Amanda Alvizo was the first person hired to join Made In after founders Jake Kalick and Chip Malt began the company in Austin after moving from Boston two years ago.


The cookware company loved what Austin could offer. “Austin is the promised land,” says Lindsay Jackson, vice president of brand marketing and strategy. Not only does the city offer tech opportunities, but "people are nice and talented and helpful,“ Jackson says.


Alvizo is the head of customer service, and she’s also mom to 6-year-old Cooper. Cooper might tell you he has cystic fibrosis, but he also will tell you he’s a Gryffindor, as in the house he would be part of in the “Harry Potter” world.


Cooper, Jackson says, is as much a part of Made In as Alvizo is. “He’s our mascot,” Jackson says.


For May, which is cystic fibrosis month, the company has created purple-tinted nonstick frying pans with 15% of the sales being donated to the Cystic Fibrosis Foundation. The pans come in three sizes: 8 inches for $75, 10 inches for $85 and 12 inches for $99. A kit with all three is $259.


The purple pans, which launched May 1, quickly sold out by May 4. Made In is extending the 15% donation to two other products: The 8-inch gray chef knife for $89 and the gray Santoku knife for $99. They are available at madeincookware.com.
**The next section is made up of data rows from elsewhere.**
Lemma handlePrepareReply_known r m r' fx : known r -> handlePrepareReply r m = Ok (r', fx) -> known r'.
Proof.
  intros K H. unfold handlePrepareReply in H. apply obind_Ok in H as (o & Ho & H). apply inst_at_eq in Ho.
  apply obind_Ok in H as (inst & Hi & H). apply deref_Ok in Hi as ->.
  destruct (new_slice r (epr_Deps m)) as [r1 deps] eqn:E1. destruct (new_slice_known _ _ _ _ E1 K) as (K1 & Pt & Ei1 & D1).
  destruct (see_ballot_known r1 (epr_Ballot m)) as [Ei2 Eh2]. pose proof (known_same _ _ (conj Ei2 Eh2) K1) as K2.
  set (r2 := see_ballot r1 (epr_Ballot m)) in *. clearbody r2. rewrite <- Ei1, <- Ei2 in Ho. pose proof (K2 _ _ Ho) as I.
  destruct (ei_lb inst) as [lb|] eqn:Hl; [|by injection H as <- _]. destruct (io_lb _ _ I lb Hl) as [A1 A2 A3 A4 A5].
  destruct (el_preparing lb) eqn:Ep; cbn [negb] in H; [|by injection H as <- _].
  assert (el_tryingToPreAccept lb = false) as Et.
  { destruct (el_tryingToPreAccept lb) eqn:Et; [|done]. by destruct (A3 eq_refl). }
  destruct (negb _).
  { injection H as <- _. apply known_set; [done|]. apply inst_ok_lb; [done|]. split; try done. rsimpl. congruence. }
  rewrite <- Eh2 in Pt. rsimpl in H. set (kept := mkKeptReply _ _ _ _ _ _ _ _ _) in H.
  assert (Forall (kept_ok (x_heap r2)) (el_prepareReplies lb ++ [kept])) as Fk.
  { apply Forall_app. split; [done|]. apply Forall_singleton. by split. }
  destruct (_ <? _).
  { injection H as <- _. apply known_set; [done|]. apply inst_ok_lb; [done|]. split; try done. rsimpl. congruence. }
  match type of H with context [foldl take_reply ?l0 ?es] =>
    assert (choice_ok (x_heap r2) (foldl take_reply l0 es)) as C by (apply take_reply_ok; [exact Fk|by split; rsimpl]);
    set (lb1 := foldl take_reply l0 es) in * end.
  clearbody lb1. apply obind_Ok in H as ((r3 & c) & H3 & H). apply sub_case_ok in H3 as [F3 Hc].
  pose proof (known_heap_frame _ _ _ F3 K2) as K3. destruct (heap_frame_dom _ _ _ F3) as [D3 _].
  destruct C as [C1 C2 C3 C4 C5].
  assert (forall x, inst_ok (x_heap r2) x -> inst_ok (x_heap r3) x) as Up by (intros x; apply inst_ok_more; by rewrite D3).
  destruct c.
  - injection H as <- _. apply known_set; [done|]. apply Up. split; rsimpl; [done|done|]. intros lb' [= <-]. split; try done. congruence.
  - injection H as <- _. apply known_set; [done|]. apply Up. assert (el_cmds lb1 <> None) as N by auto.
    split; rsimpl; [done|done|]. intros lb' [= <-]. split; rsimpl; try done.
  - injection H as <- _. apply known_set; [done|]. apply Up. assert (el_cmds lb1 <> None) as N by auto.
    split; rsimpl; [done|done|]. intros lb' [= <-]. split; rsimpl; try done.
  - injection H as <- _. apply known_set; [done|]. apply Up. assert (el_cmds lb1 <> None) as N by auto.
    split; rsimpl; [done|done|]. intros lb' [= <-]. split; rsimpl; try done.
  - eapply startPhase1_known; [|exact H]. apply known_set; [done|]. apply Up. split; rsimpl; [done|done|].
    intros lb' [= <-]. split; try done. congruence.
  - eapply startPhase1_known; [|exact H]. apply known_set; [done|]. apply Up. split; rsimpl; [done|done|].
    intros lb' [= <-]. split; try done. congruence.
Qed.

Lemma handleTryPreAcceptReply_known r m r' fx : known r -> handleTryPreAcceptReply r m = Ok (r', fx) -> known r'.
Proof.
  intros K H. unfold handleTryPreAcceptReply in H. apply obind_Ok in H as (o & _ & H).
  destruct (see_ballot_known r (etr_Ballot m)) as [Ei2 Eh2]. pose proof (known_same _ _ (conj Ei2 Eh2) K) as K2.
  set (r2 := see_ballot r (etr_Ballot m)) in *. clearbody r2.
  apply obind_Ok in H as ((r3 & inst) & H3 & H). destruct (inst_ok_open _ _ _ _ _ K2 H3) as (K3 & I & _).
  destruct (ei_lb inst) as [lb|] eqn:Hl; [|by injection H as <- _]. destruct (io_lb _ _ I lb Hl) as [A1 A2 A3 A4 A5].
  destruct (el_tryingToPreAccept lb) eqn:Et; cbn [negb orb] in H; [|by injection H as <- _].
  destruct (negb _); [by injection H as <- _|]. destruct (A3 eq_refl) as [N P]. cbv zeta in H.
  match type of H with context [Z.quot (x_N r3) 2 <=? el_preAcceptOKs ?l] => set (lb1 := l) in * end.
  assert (lb_ok (x_heap r3) (ei_Cmds inst) lb1 /\ el_cmds lb1 <> None /\ el_preparing lb1 = false) as (B1 & N1 & P1).
  { unfold lb1. destruct (_ =? _); (split; [by split|done]). }
  clearbody lb1. destruct (_ && _).
  { injection H as <- _. apply known_set; [done|]. destruct B1 as [B1 B2 B3 B4 B5].
    split; rsimpl; [done|done|]. intros lb' [= <-]. split; rsimpl; try done. }
  apply obind_Ok in H as (quo & _ & H).
  set (lb2 := lb1 <| el_possibleQuorum := quo |> <| el_tpaAccepted ::= _ |>) in *.
  assert (lb_ok (x_heap r3) (ei_Cmds inst) lb2) as B2 by (destruct B1; by split).
  assert (forall l, l = lb2 \/ l = lb2 <| el_tryingToPreAccept := false |> ->
            known (set_inst r3 (etr_Replica m) (etr_Instance m) (inst <| ei_lb := Some l |>))) as Put.
  { intros l Hl'. apply known_set; [done|]. apply inst_ok_lb; [done|]. destruct Hl' as [->| ->]; [done|]. destruct B2. by split. }
  clearbody lb2. destruct (_ && _).
  { eapply startPhase1_known; [|exact H]. apply Put. by right. }
  apply obind_Ok in H as (there & _ & H). apply obind_Ok in H as (con & _ & H). destruct con.
  - apply obind_Ok in H as (r4 & H4 & H). apply makeBallot_known in H4 as K4; [|apply Put; by right].
    apply obind_Ok in H as (o4 & _ & H). apply obind_Ok in H as (j & _ & H). apply obind_Ok in H as (lbj & _ & H).
    by eapply startPhase1_known.
  - destruct (_ <=? _); [|injection H as <- _; apply Put; by left]. injection H as <- _. unfold updateDeferred.
    eapply known_same; [by rsimpl|]. apply Put. by right.
Qed.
Purple is considered the color of cystic fibrosis. It’s the first philanthropic line developed by Made In, and the second philanthropic effort the company has made. In March, the company donated $20,000 to the Southern Smoke Foundation to help people in the hospitality and restaurant industries during the coronavirus pandemic.
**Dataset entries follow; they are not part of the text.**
Record MLightSlowAck := mkMLightSlowAck {
  lsa_Replica : Z;
  lsa_Ballot : Z;
  lsa_CmdId : CommandId }.
#[export] Instance eta_MLightSlowAck : Eta MLightSlowAck := fun r => mkMLightSlowAck (lsa_Replica r) (lsa_Ballot r) (lsa_CmdId r).
Definition MLightSlowAck_Marshal (t : MLightSlowAck) : list byte :=
  (le32 (lsa_Replica t) ++ le32 (lsa_Ballot t) ++ le32 (ci_ClientId (lsa_CmdId t)) ++ le32 (ci_SeqNum (lsa_CmdId t))).
Definition MLightSlowAck_Unmarshal : into MLightSlowAck :=
  chunk 16 (fun bs t => t <| lsa_Replica := i32_at bs 0 |> <| lsa_Ballot := i32_at bs 4 |> <| lsa_CmdId := mkCommandId (i32_at bs 8) (i32_at bs 12) |>).
Definition MLightSlowAck_wf (t : MLightSlowAck) : Prop :=
  is_i32 (lsa_Replica t) /\ is_i32 (lsa_Ballot t) /\ CommandId_wf (lsa_CmdId t).
#[export, program] Instance MLightSlowAck_codec : GobCodec MLightSlowAck := {|
  gob_zero := mkMLightSlowAck 0 0 (mkCommandId 0 0);
  GMarshal := MLightSlowAck_Marshal; GUnmarshal := MLightSlowAck_Unmarshal; GWf := MLightSlowAck_wf |}.
Next Obligation.
  intros [v0 v1 [c2 s2]] Hwf. unfold MLightSlowAck_wf, CommandId_wf in Hwf. cbn [lsa_Replica lsa_Ballot lsa_CmdId ci_ClientId ci_SeqNum] in Hwf. destruct_and? Hwf.
  unfold MLightSlowAck_Marshal, MLightSlowAck_Unmarshal. cbn [lsa_Replica lsa_Ballot lsa_CmdId ci_ClientId ci_SeqNum]. gob_message.
Qed.

(** an element of a slice: one read per field *)
Definition MLightSlowAck_fields : into MLightSlowAck :=
  chunk 4 (fun bs t => t <| lsa_Replica := i32_at bs 0 |>) ;>
  chunk 4 (fun bs t => t <| lsa_Ballot := i32_at bs 0 |>) ;>
  chunk 4 (fun bs t => t <| lsa_CmdId := (lsa_CmdId t) <| ci_ClientId := i32_at bs 0 |> |>) ;>
  chunk 4 (fun bs t => t <| lsa_CmdId := (lsa_CmdId t) <| ci_SeqNum := i32_at bs 0 |> |>).
Lemma MLightSlowAck_fields_reads x : MLightSlowAck_wf x -> Puts MLightSlowAck_fields (MLightSlowAck_Marshal x) (mkMLightSlowAck 0 0 (mkCommandId 0 0)) x.
Proof.
  destruct x as [v0 v1 [c2 s2]]. intros Hwf. unfold MLightSlowAck_wf, CommandId_wf in Hwf. cbn [lsa_Replica lsa_Ballot lsa_CmdId ci_ClientId ci_SeqNum] in Hwf. destruct_and? Hwf.
  unfold MLightSlowAck_Marshal, MLightSlowAck_fields. cbn [lsa_Replica lsa_Ballot lsa_CmdId ci_ClientId ci_SeqNum]. gob_message.
Qed.
#[export] Hint Resolve MLightSlowAck_fields_reads : gob_fields.

Record MAccept := mkMAccept {
  mac_Replica : Z;
  mac_Ballot : Z;
  mac_CmdId : CommandId;
  mac_Rep : list byte }.
#[export] Instance eta_MAccept : Eta MAccept := fun r => mkMAccept (mac_Replica r) (mac_Ballot r) (mac_CmdId r) (mac_Rep r).
Definition MAccept_Marshal (t : MAccept) : list byte :=
  (le32 (mac_Replica t) ++ le32 (mac_Ballot t) ++ le32 (ci_ClientId (mac_CmdId t)) ++ le32 (ci_SeqNum (mac_CmdId t))) ++
  put_slice GMarshal (mac_Rep t).
Definition MAccept_Unmarshal : into MAccept :=
  chunk 16 (fun bs t => t <| mac_Replica := i32_at bs 0 |> <| mac_Ballot := i32_at bs 4 |> <| mac_CmdId := mkCommandId (i32_at bs 8) (i32_at bs 12) |>) ;>
  slice_into 1 false GUnmarshal gob_zero (fun l t => t <| mac_Rep := l |>).
Definition MAccept_wf (t : MAccept) : Prop :=
  is_i32 (mac_Replica t) /\ is_i32 (mac_Ballot t) /\ CommandId_wf (mac_CmdId t) /\ Zlength (mac_Rep t) * 1 <= maxAlloc.
#[export, program] Instance MAccept_codec : GobCodec MAccept := {|
  gob_zero := mkMAccept 0 0 (mkCommandId 0 0) [];
  GMarshal := MAccept_Marshal; GUnmarshal := MAccept_Unmarshal; GWf := MAccept_wf |}.
Next Obligation.
  intros [v0 v1 [c2 s2] v3] Hwf. unfold MAccept_wf, CommandId_wf in Hwf. cbn [mac_Replica mac_Ballot mac_CmdId mac_Rep ci_ClientId ci_SeqNum] in Hwf. destruct_and? Hwf.
  unfold MAccept_Marshal, MAccept_Unmarshal. cbn [mac_Replica mac_Ballot mac_CmdId mac_Rep ci_ClientId ci_SeqNum]. gob_message.
Qed.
Choosing to launch its first limited-edition philanthropic line for cystic fibrosis might seem a little uncharacteristic for a kitchen brand, but, Jackson says, “with Mother’s Day falling in May, here’s a mother we get to celebrate.”


“We have every intention of selling out,” Jackson says.


The pan is something the Alvizos and other families who deal with cystic fibrosis can look forward to in May. Every year in Central Texas, a walk at the Austin Zoo raises money for the cause, but this year’s event has been canceled because of the coronavirus.


“He looks forward to it every year,” Alvizo says. Their whole family comes to Austin to walk with them, and it’s the one time a year when Cooper gets to be around other kids with cystic fibrosis, though at a safe distance. Kids with cystic fibrosis stay apart from other kids with the disease to prevent spreading their lung infections.


People with cystic fibrosis can carry different infections, which can be dangerous for other people with cystic fibrosis. They also worry about a respiratory disease like COVID-19 and what it would do to already compromised lungs.


Alvizo was 14 weeks pregnant when genetic testing revealed that the genetic mutation that both she and her husband, Adrian, carried for cystic fibrosis had been passed on to Cooper.


She says both she and her husband are “dorky science people,” and while they weren’t having what was considered a high-risk pregnancy, their doctor offered the option of genetic testing. Insurance didn’t cover it, but they did it anyway.


Amanda Alvizo was tested first, and results showed she was a carrier for the mutation, and then her husband was tested. They thought they would be crossing this worry off their list, but his test results showed he was a carrier as well.


Her amniotic fluid was tested, and not only did they find out they were having a boy, but they also found out they were having a boy with cystic fibrosis.


The disease is characterized by frequent lung infections, difficulty breathing and a buildup of thick, sticky mucus in the lungs as well as in the digestive system.


Because they knew so early that Cooper had cystic fibrosis, they were able to get specialists on board before he was born.


Today he has daily breathing treatments with a machine that helps loosen and clear the mucus. The frequency and length of treatments increase on days when he’s ill.


“It doesn’t stop him,” Amanda Alvizo says. “He’s an energetic and creative kid. As his mom, I’m very proud.”


Amanda Alvizo already has seen the progress that has been made in cystic fibrosis treatments since Cooper was born. At the time, she was told he had a life expectancy of 36; now it’s up to 42. If he had been born in the 1980s when scientists identified the mutation, it would have been 12 or 13.


“The things he’s taking every day now were just hopes and dreams seven years ago,” Amanda Alvizo says.


Cooper, she says, has dealt with a lot in his life. “While he does definitely appear to be a typical kid,” she says, he “very often is the most mature one in my house. He’s been forced into taking control over his life and taking control over his health.”


Yet, when he complains or wishes that he didn’t have cystic fibrosis, his mom tells him: “If we did one little change, he would be a different person. He is an amazing, sometimes crazy amazing human. It's rough that he has this, but it doesn't define who he is. He defines who he is.”